South of the station, the downtown local track splits into three tracks. The westernmost track loops around to the northbound local track through the City Hall station. The other two are layup tracks parallel to the downtown express track. Until 1963, they merged into the downtown express track north of Fulton Street. Since then, they have ended at bumper blocks a little north of Fulton Street and are occasionally used for train storage.

==Ridership==
As a major hub for the IRT and BMT, the Brooklyn Bridge and Chambers Street complex was the subway system's busiest station when it was built. The opening of the IRT station relieved congestion at Park Row Terminal and the City Hall station, two nearby elevated stations. The Brooklyn Bridge station served 18 million passengers a year during the 1910s, amounting to about 50,000 passengers a day. When the Chambers Street station opened, it also suffered from overcrowding. The Brooklyn Bridge/Chambers Street complex was surpassed as the network's busiest station by the Times Square complex in 1923. Even so, the complex recorded nearly 30 million annual passengers in the mid-1920s, while the nearby elevated stations counted another 20 million.

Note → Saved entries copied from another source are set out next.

(* ===== verification/GuestMap.v ===== *)
(** * The mapping of isolated guests (securinit/arm_wrapper.c, x86_wrapper.c)

    How the wrapper of each architecture gives a guest its 2 MiB region: it
    builds tables in which the guest reaches that region and nothing else,
    lays out the guest's code, calls and results in it, binds its exception
    callback, runs the guest, and takes the mapping back.

    The page tables are words (PageTable.v), the region is bytes of the
    machine of UserIpc.v; tables and region do not overlap.  Running the
    guest is a parameter: what it can do is the step relation of UserIpc.v,
    whose rule for memory is what the tables enforce. *)

From S2P Require Import Prelude Capnp NetworkRpc PageTable PageFaultArm PageFault UserIpc.

Definition UINT64_MAX : Z := 18446744073709551615.

(** The fields of [struct securinit_boot_info] the probes read; a capability is its handle. *)
Record securinit_boot_info := {
  exception_router : Z; exception_router_bind_method : Z; user_region_base : Z; user_region_size : Z;
  ttbr0_root_phys : Z; x86_pml4_phys : Z }.

Section probe.
Context {S : Type} (invoke : byte_invoke S).

(** Page tables, and the wrapper, the guest's memory and the kernel. *)
Record guest_state := { tables : words; guest : UserIpc.machine S }.

Definition set_tables (m : words) (x : guest_state) : guest_state := {| tables := m; guest := guest x |}.
Definition set_guest (g : UserIpc.machine S) (x : guest_state) : guest_state := {| tables := tables x; guest := g |}.
Definition set_ram (m : memory) (x : guest_state) : guest_state :=
  set_guest {| UserIpc.regs := UserIpc.regs (guest x); ram := m; kern := kern (guest x) |} x.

Comparatively few passengers transferred at the Brooklyn Bridge/Chambers Street station, in part because it was easier for BMT passengers to transfer to the IRT at the Canal Street station. By 1930, the Brooklyn Bridge station had 16 million passengers, compared to 12 million at the Chambers Street station. The high ridership at the complex contributed to the closure of the IRT's City Hall Loop in 1945, when the Brooklyn Bridge station still had 14 million annual passengers. By contrast, ridership at the Chambers Street station declined significantly as development in Manhattan moved further northward. The number of passengers entering the Brooklyn Bridge/Chambers Street station declined to about 7.2 million in 1963 and remained almost unchanged in 1973.

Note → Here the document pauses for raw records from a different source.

(** The boot information of a core of a shared image. *)
Definition ap_boot_info (ap_state : Z) : init_boot_info :=
  {| caps_factory := caps_factory info; kernel_invoke_addr := kernel_invoke_addr info; kernel_load_base := kernel_load_base info;
     kernel_boot_ap_addr := kernel_boot_ap_addr info; pml4_phys := pml4_phys info; init_image_addr := 0; init_image_len := 0;
     kernel_image_addr := 0; kernel_image_len := 0; bsp_kernel_invoke_addr := kernel_invoke_addr info;
     mutex_manager_handle := mutex_manager sv; memory_manager_handle := memory_manager sv; hardware_mutex_id := hw_mutex_id sv;
     lapic_calibration_count := lapic_count sv; cluster_scheduler_handle := cluster_scheduler sv; serial_resource_handle := serial_resource sv;
     early_rsdp_phys := early_rsdp_phys info; fdt_blob_phys := fdt_blob_phys info; ram_size := ram_size info;
     init_description_phys := init_description_phys info; init_entry_addr := init_entry_addr info; ap_core_state_phys := ap_state |}.

Definition ap_handoff (stack ap_state : Z) : init_ap_handoff :=
  {| stack_top := u64 (stack + SHARED_AP_STACK_SIZE); init_entry := init_entry_addr info; boot_info := ap_boot_info ap_state |}.

(** One core of a shared image. *)
Definition start_shared (allocator cpu_on_fid : Z) (use_hvc : bool) (target : Z) : SM W unit :=
  handoff ← modify_ret (otos_bump_alloc allocator handoff_size handoff_align);
  stack ← modify_ret (otos_bump_alloc allocator SHARED_AP_STACK_SIZE 16);
  ap_state ← modify_ret (core_state_alloc_ap core_state_size core_state_align info);
  if (handoff =? 0) || (stack =? 0) || (ap_state =? 0) then mret tt
  else
    _ ← modify (place handoff (handoff_bytes (ap_handoff stack ap_state)));
    _ ← greet c target topology_self_id;
    _ ← clean_to_poc handoff handoff_size;
    _ ← clean_to_poc ap_state core_state_size;
    _ ← psci_call cpu_on_fid target (kernel_boot_ap_addr info) handoff use_hvc;
    mret tt.

(** The state of the new core: from the boot allocator, or else a slice of memory, zeroed. *)
Definition copied_core_state : SM W Z :=
  ap_state ← modify_ret (core_state_alloc_ap core_state_size core_state_align info);
  if negb (ap_state =? 0) then mret ap_state
  else
    r ← lift (scheduler_allocate_slice c core_state_size MEM_KIND_JOB_SLICE RESOURCE_SYNC_TRANSFER 0);
    let '(ok, _, base) := r in
    if ok : bool then _ ← modify (place base (zeros core_state_size)); mret base else mret 0.

(** One core with a copy of the image. *)
Definition start_copy (region_base cpu_on_fid : Z) (use_hvc : bool) (target : Z) : SM W unit :=
  claimed ← claim_region c region_base CORE_REGION_SIZE MEM_KIND_CORE_REGION;
  if negb claimed then mret tt
  else
    ap_state ← copied_core_state;
    if ap_state =? 0 then mret tt
    else if negb (image_fits info) then mret tt
    else
      _ ← copy_image info region_base;
      _ ← modify (write_fields (region_base + CORE_DISCOVERY_OFFSET) (discovery_fields info sv ++ [(CORE_DISCOVERY_AP_CORE_STATE_OFF, ap_state)]));
      _ ← greet c target topology_self_id;
      _ ← clean_to_poc (region_base + CORE_KERNEL_OFFSET) (kernel_image_len info);
      _ ← clean_to_poc (region_base + CORE_DISCOVERY_OFFSET) (CORE_DISCOVERY_AP_CORE_STATE_OFF + 8);
      _ ← clean_to_poc ap_state core_state_size;
      _ ← psci_call cpu_on_fid target (copied_entry info region_base) region_base use_hvc;
      mret tt.

(** The loop over the cores; [shared]: the allocator of a shared image. *)
Fixpoint start_cores (shared : option Z) (cpu_on_fid : Z) (use_hvc : bool) (cs : list topology_core_t) (region_index : Z) : SM W unit :=
  match cs with
  | [] => mret tt
  | core :: cs =>
      if negb (enabled core) || (target core =? topology_self_id) then start_cores shared cpu_on_fid use_hvc cs region_index
      else
        match shared with
        | Some allocator => _ ← start_shared allocator cpu_on_fid use_hvc (target core); start_cores shared cpu_on_fid use_hvc cs region_index
        | None =>
            _ ← start_copy (CORE_REGION_BASE + region_index * CORE_REGION_SIZE) cpu_on_fid use_hvc (target core);
            start_cores shared cpu_on_fid use_hvc cs (region_index + 1)
        end
  end.

(** The conduit and the function that starts a core, from the device tree, which is as long as it says, or from ACPI. *)
Definition psci_method (topo : topology_t) (m : memory) : res (option (bool * Z)) :=
  let '(_, _, _, dtb) := arch_opaque topo in
  if negb (dtb =? 0) then size ← rd_be32 (bytes m dtb 8) 4; psci_parse (bytes m dtb (Z.to_nat size))
  else
    match Acpi.Arm.topology_aarch64_psci_method m (early_rsdp_phys info) with
    | Some use_hvc => Ret (Some (use_hvc, PSCI_FUNC_CPU_ON_64))
    | None => Ret None
    end.

(** A version this file can use: not the error, and not before 0.2. *)
Definition version_usable (version : Z) : bool :=
  negb (version =? W64 - 1) && negb ((u32 (Z.shiftr version 16) =? 0) && (Z.land version 0xFFFF <? 2)).

Definition smp_bring_up_all (topo : topology_t) : SM W unit :=
  let shared_image := (kernel_image_addr info =? 0) && negb (kernel_boot_ap_addr info =? 0) in
  m ← get_mem;
  let shared_allocator := boot_allocator_for info m in
  if negb shared_image && (kernel_image_addr info =? 0) then mret tt
  else if shared_image && (shared_allocator =? 0) then mret tt
  else
    match psci_method topo m with
    | Ret (Some (use_hvc, cpu_on_fid)) =>
        version ← psci_call PSCI_FUNC_VERSION 0 0 0 use_hvc;
        if negb (version_usable version) then mret tt
        else start_cores (if shared_image then Some shared_allocator else None) cpu_on_fid use_hvc (cores topo) 0
    | Ret None => mret tt
    | _ => stuck
    end.
End arm.
End Arm.

(** ** x86-64 *)

Module X86.
Definition LAPIC_REG_ICR_LOW : Z := 0x300.
Definition LAPIC_REG_ICR_HIGH : Z := 0x310.
Definition ICR_DELIVERY_STATUS_PENDING : Z := 0x1000.
Definition AP_TRAMPOLINE_ADDR : Z := 0x8000.
Definition AP_PARAM_PML4_OFF : Z := 0x40.
Definition AP_PARAM_GDT64_PTR_OFF : Z := 0x48.
Definition AP_PARAM_ENTRY64_OFF : Z := 0x50.
Definition AP_PARAM_STACK_OFF : Z := 0x58.
Definition AP_PARAM_REGION_BASE_OFF : Z := 0x60.
Definition CORE_REGION_BASE : Z := 0x4000000.

Section x86.
Context {W : Type} (c : client W).
(** This core's APIC id, what the ICR reads as after the events and how often
    it is looked at, the trampoline's bytes, and the address of [g_ap_gdt_ptr]. *)
Context (my_apic_id : Z) (icr : list event -> nat -> Z) (looks : nat) (ap_trampoline_blob : list Z) (gdt_ptr : Z).
Context (info : init_boot_info) (sv : services).

(** Reads until no sending is pending. *)
Fixpoint wait_loop (n k : nat) (es : list event) : option unit :=
  match n with
  | O => None
  | S n => if Z.land (icr es k) ICR_DELIVERY_STATUS_PENDING =? 0 then Some tt else wait_loop n (S k) es
  end.
Definition lapic_wait_icr_idle : SM W unit := fun s => match wait_loop looks 0 (events s) with Some _ => Some (s, tt) | None => None end.

Definition lapic_write (reg val : Z) : SM W unit := fun s => Some (record (Lapic reg val (mem s)) s, tt).

(** One sending; the delays between them do nothing. *)
Definition send_ipi (apic_id low : Z) : SM W unit :=
  _ ← lapic_wait_icr_idle;
  _ ← lapic_write LAPIC_REG_ICR_HIGH (u32 (Z.shiftl apic_id 24));
  lapic_write LAPIC_REG_ICR_LOW low.

Definition send_init_sipi_sipi (apic_id : Z) : SM W unit :=
  let vector := Z.shiftr AP_TRAMPOLINE_ADDR 12 mod 256 in
  _ ← send_ipi apic_id 0x4500;
  _ ← send_ipi apic_id (Z.lor 0x4600 vector);
  send_ipi apic_id (Z.lor 0x4600 vector).

Definition trampoline_fields (region_base : Z) : list (Z * Z) :=
  [(AP_PARAM_PML4_OFF, pml4_phys info); (AP_PARAM_GDT64_PTR_OFF, gdt_ptr); (AP_PARAM_ENTRY64_OFF, copied_entry info region_base);
   (AP_PARAM_STACK_OFF, region_base + CORE_STACK_OFFSET + CORE_STACK_SIZE); (AP_PARAM_REGION_BASE_OFF, region_base)].

Definition start_core (region_base target : Z) : SM W unit :=
  let apic_id := target mod 256 in
  claimed ← claim_region c region_base CORE_REGION_SIZE MEM_KIND_CORE_REGION;
  if negb claimed then mret tt
  else if negb (image_fits info) then mret tt
  else
    _ ← copy_image info region_base;
    _ ← modify (write_fields (region_base + CORE_DISCOVERY_OFFSET) (discovery_fields info sv));
    _ ← modify (write_fields AP_TRAMPOLINE_ADDR (trampoline_fields region_base));
    _ ← greet c target my_apic_id;
    send_init_sipi_sipi apic_id.

Fixpoint start_cores_x86 (cs : list topology_core_t) (region_index : Z) : SM W unit :=
  match cs with
  | [] => mret tt
  | core :: cs =>
      if negb (enabled core) || (target core mod 256 =? my_apic_id) then start_cores_x86 cs region_index
      else
        _ ← start_core (CORE_REGION_BASE + region_index * CORE_REGION_SIZE) (target core);
        start_cores_x86 cs (region_index + 1)
  end.

Definition smp_bring_up_all_x86 (topo : topology_t) : SM W unit :=
  if kernel_image_addr info =? 0 then mret tt
  else
    _ ← modify (place AP_TRAMPOLINE_ADDR ap_trampoline_blob);
    start_cores_x86 (cores topo) 0.
End x86.
End X86.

By 2011, the Brooklyn Bridge–City Hall/Chambers Street station was the 29th-busiest in the system; at the time, an average of 36,350 riders entered the station every weekday. In 2019, the station had 9,065,146 boardings, making it the 32nd most-used station in the -station system. This amounted to an average of 30,961 passengers per weekday. Due to the COVID-19 pandemic in New York City, ridership dropped drastically in 2020, with 2,710,023 passengers entering the station that year. The station had 3,147,136 passengers in 2021, and in 2023, ridership increased to 5,881,022.